Citation: Bangsberg DR (2008) A Paradigm Shift to Prevent HIV Drug Resistance. PLoS Med 5(5): e111. doi:10.1371/journal.pmed.0050111
Published: May 20, 2008
Copyright: © 2008 David R. Bangsberg. This is an open-access article distributed under the terms of the Creative Commons Attribution License, which permits unrestricted use, distribution, and reproduction in any medium, provided the original author and source are credited.
Funding: DRB is supported in part by the National Institutes of Health (grants MH54907 and AA015287) and the University of California San Francisco Center for AIDS Research (grant P30 MH59037). The funding agencies did not directly contribute to the content of the manuscript.

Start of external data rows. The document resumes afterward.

(* ===== verification/ExtFd.v ===== *)
(** * extfd-test.c: descriptors outside the sequence

    The program tries system calls of a kernel patch that gives descriptors out of the
    usual sequence.  It is written as the calls it makes (see [Trace]); [Fork] gives 0 in
    the child, so that this file has both sides of its forks. *)
From Stdlib Require Import ZArith Lia Bool.
From stdpp Require Import base tactics list strings.
From S2P Require Import Prelude Exits Libc Trace.

(** [Show] is a line that names a descriptor. *)
Inductive call :=
| Nonseqfd (fd flags : Z) | Socket2 (domain type protocol flags : Z) | Dup (fd : Z) | Dup2 (fd newfd : Z) | Open (path : list Z) (flags : Z)
| Write (fd : Z) (data : list Z) | Close (fd : Z) | Fork | Waitpid (pid : Z) | Getpid | Execvp (argv : list (list Z)) | Show (fd : Z) | Getchar.

Definition O_RDWR : Z := 2.
Definition O_NONSEQFD : Z := 524288.   (* 02000000 *)
Definition PF_INET : Z := 2.
Definition SOCK_STREAM : Z := 1.

Definition xfdstr : list Z := (str "This comes from xfd!!"%string ++ [LF])%list.
Definition xfdstrc : list Z := (str "This comes from xfd (child)!!"%string ++ [LF])%list.
Definition nfdstr : list Z := (str "This comes from nfd!!"%string ++ [LF])%list.

(** The arguments of the [ls] that shows the descriptors of the process [me]. *)
Definition ls_argv (me : Z) : list (list Z) :=
  [str "ls"%string; str "-l"%string; (str "/proc/"%string ++ dec (u32 me) ++ str "/fd/"%string)%list].

Section program.
Context {K : Type} `{!Os call K}.

(** The loop of [test_fdmap_grow], [n] turns of it. *)
Fixpoint grow_loop (n : nat) (fd : Z) : E K unit :=
  match n with
  | O => e_ret tt
  | S n =>
    xfd <~ sys (Nonseqfd fd 0);
    if xfd =? -1 then e_exit 1 else
    _ <~ sys (Show xfd);
    grow_loop n fd
  end.

(** It ends with [exit]; its own child ends with 1 when [execvp] returns. *)
Definition test_fdmap_grow (fd : Z) : E K Z :=
  _ <~ grow_loop 800 fd;
  me <~ sys Getpid;
  pid <~ sys Fork;
  if pid =? 0 then _ <~ sys (Execvp (ls_argv me)); e_exit 1 else
  _ <~ sys (Waitpid pid);
  e_exit 0.

Definition main : E K Z :=
  xfd <~ sys (Nonseqfd 1 0);
  if xfd =? -1 then e_ret 1 else
  _ <~ sys (Show xfd);
  _ <~ sys (Write xfd xfdstr);
  pid <~ sys Fork;
  if pid =? 0 then
    _ <~ sys (Write xfd xfdstrc); _ <~ sys (Close xfd); e_exit 0
  else
  nfd <~ sys (Dup xfd);
  if nfd =? -1 then e_ret 1 else
  _ <~ sys (Show nfd);
  _ <~ sys (Write nfd nfdstr);
  _ <~ sys (Close nfd);
  nfd <~ sys (Dup2 1 xfd);
  if nfd =? -1 then e_ret 1 else
  _ <~ sys (Show nfd);
  _ <~ sys (Write nfd nfdstr);
  _ <~ sys (Close nfd);
  _ <~ sys (Close xfd);
  xfd <~ sys (Socket2 PF_INET SOCK_STREAM 0 O_NONSEQFD);
  if xfd =? -1 then e_ret 1 else
  _ <~ sys (Show xfd);
  _ <~ sys (Close xfd);
  xfd <~ sys (Open (str "/dev/null"%string) (Z.lor O_RDWR O_NONSEQFD));
  if xfd =? -1 then e_ret 1 else
  _ <~ sys (Show xfd);
  n <~ sys (Write xfd (str "hello?!"%string));
  if negb (n =? 7) then e_ret 1 else
  _ <~ sys (Close xfd);
  _ <~ sys Getchar;
  pid <~ sys Fork;
  if pid =? 0 then test_fdmap_grow 1 else
  _ <~ sys (Waitpid pid);
  e_ret 0.
End program.

(** ** What a run has done *)

(** The descriptors that were made, in order, and those that were closed. *)
Definition made (t : trace call) : list Z :=
  omap (fun e => match e.1 with
    | Nonseqfd _ _ | Socket2 _ _ _ _ | Dup _ | Dup2 _ _ | Open _ _ => if e.2 =? -1 then None else Some e.2
    | _ => None end) t.
Definition closed (t : trace call) : list Z := omap (fun e => match e.1 with Close fd => Some fd | _ => None end) t.
Definition written (t : trace call) : list (Z * list Z) := omap (fun e => match e.1 with Write fd d => Some (fd, d) | _ => None end) t.

Lemma made_app t u : made (t ++ u) = (made t ++ made u)%list.
Proof. apply omap_app. Qed.
Lemma closed_app t u : closed (t ++ u) = (closed t ++ closed u)%list.
Proof. apply omap_app. Qed.
Lemma written_app t u : written (t ++ u) = (written t ++ written u)%list.
Proof. apply omap_app. Qed.

(** ** Proofs *)
Section proofs.
Context (answers : trace call -> call -> Z).
#[local] Instance the_os : Os call (trace call) := tracing answers.

Lemma grow_loop_ends n fd t : adds t (grow_loop n fd) (fun r u =>
  written u = [] /\ closed u = [] /\ match r with inl code => code = 1 | inr _ => length (made u) = n end).
Proof.
  revert t. induction n as [|n IH]; intros t; cbn [grow_loop]; [by apply adds_ret|].
  apply adds_sys; intros xfd. destruct (xfd =? -1) eqn:E; [by apply adds_exit|].
  apply adds_sys; intros ?. eapply adds_mono; [apply IH|]. intros [code|[]] u (Hw & Hc & Hr); (split; [done|]; split; [done|]); [done|].
  cbn. rewrite E. cbn. by f_equal.
Qed.

Lemma grow_ends t : adds t (test_fdmap_grow 1) (fun r u => written u = [] /\ closed u = [] /\
  (r = inl 1 \/ r = inl 0 /\ length (made u) = 800%nat)).
Proof.
  unfold test_fdmap_grow. eapply adds_bind; [apply grow_loop_ends|intros code u (? & ? & ->); auto|].
  intros [] u (Hw & Hc & Hm). apply adds_sys; intros me. apply adds_sys; intros pid.
  assert (Happ : forall v, written v = [] -> closed v = [] -> made v = [] -> written (u ++ v) = [] /\ closed (u ++ v) = [] /\ length (made (u ++ v)) = 800%nat).
  { intros v Hw' Hc' Hm'. by rewrite written_app, closed_app, made_app, Hw, Hw', Hc, Hc', Hm', !app_nil_r. }
  destruct (pid =? 0); apply adds_sys; intros q; apply adds_exit.
  - destruct (Happ [(Getpid, me); (Fork, pid); (Execvp (ls_argv me), q)] eq_refl eq_refl eq_refl) as (-> & -> & _). auto.
  - destruct (Happ [(Getpid, me); (Fork, pid); (Waitpid pid, q)] eq_refl eq_refl eq_refl) as (-> & -> & ->). auto.
Qed.
End proofs.

(** extfd-test always ends, in all of its processes.  The parent ends with 0 only when it
    has made all five descriptors and written the four texts to those they are meant
    for, and has then closed all it made; the child of the first fork writes its text to
    the descriptor it has inherited and closes it, and the one of the second makes 800
    descriptors, or fails with 1. *)
Theorem extfd_main answers : exists r t, main (Os0 := tracing answers) [] = Ok (r, t) /\
  match r with
  | inl code =>
      code = 0 /\ (exists xfd, made t = [xfd] /\ written t = [(xfd, xfdstr); (xfd, xfdstrc)] /\ closed t = [xfd]) \/
      (exists xfd n1 n2 sock null, take 5 (made t) = [xfd; n1; n2; sock; null] /\
        (code = 1 \/ code = 0 /\ length (made t) = 805%nat))
  | inr code => code = 1 \/ code = 0 /\ exists xfd n1 n2 sock null, made t = [xfd; n1; n2; sock; null] /\
      written t = [(xfd, xfdstr); (n1, nfdstr); (n2, nfdstr); (null, str "hello?!"%string)] /\ closed t = [n1; n2; xfd; sock; null]
  end.
Proof.
  apply adds_run. unfold main.
  apply adds_sys; intros xfd. destruct (xfd =? -1) eqn:E1; [apply adds_ret; by left|].
  do 2 (apply adds_sys; intros ?). apply adds_sys; intros pid. destruct (pid =? 0).
  { do 2 (apply adds_sys; intros ?). apply adds_exit. left. split; [done|]. exists xfd. cbn. by rewrite E1. }
  apply adds_sys; intros n1. destruct (n1 =? -1) eqn:E2; [apply adds_ret; by left|].
  do 3 (apply adds_sys; intros ?). apply adds_sys; intros n2. destruct (n2 =? -1) eqn:E3; [apply adds_ret; by left|].
  do 4 (apply adds_sys; intros ?). apply adds_sys; intros sock. destruct (sock =? -1) eqn:E4; [apply adds_ret; by left|].
  do 2 (apply adds_sys; intros ?). apply adds_sys; intros null. destruct (null =? -1) eqn:E5; [apply adds_ret; by left|].
  apply adds_sys; intros ?. apply adds_sys; intros n. destruct (negb (n =? 7)); [apply adds_ret; by left|].
  do 2 (apply adds_sys; intros ?). apply adds_sys; intros pid2. destruct (pid2 =? 0).
  - eapply adds_mono; [apply grow_ends|]. cbn beta. intros res u (_ & _ & Hr).
    destruct Hr as [-> | [-> Hl]]; right; exists xfd, n1, n2, sock, null; cbn; rewrite E1, E2, E3, E4, E5; cbn.
    + split; [by rewrite take_0|by left].
    + split; [by rewrite take_0|right; split; [done|]]. unfold made in Hl. cbn in Hl. rewrite Hl. done.
  - apply adds_sys; intros ?. apply adds_ret. right. split; [done|]. exists xfd, n1, n2, sock, null. cbn. by rewrite E1, E2, E3, E4, E5.
Qed.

Competing interests: The author has declared that no competing interests exist.
Standard care for HIV antiretroviral treatment in resource-rich regions of the world includes HIV RNA monitoring every three to four months for viral rebound (i.e., an increase in HIV RNA to detectable levels following suppression). Viral rebound confirmed by two HIV RNA determinations prompts adherence counseling, and a change in regimen based on prior antiretroviral treatment and antiretroviral resistance testing. Because of the prohibitive cost of viral RNA monitoring, standard care for resource-limited regions of the world includes clinical monitoring, together with CD4 monitoring if it is available. A new WHO (World Health Organization) Stage IV opportunistic infection, a 50% decline from peak CD4 level, failure to increase CD4 levels to 50–100 cells/mm3 after one year, or a fall in CD4 cell count to pretreatment levels after one year prompts a change to second-line therapy if available .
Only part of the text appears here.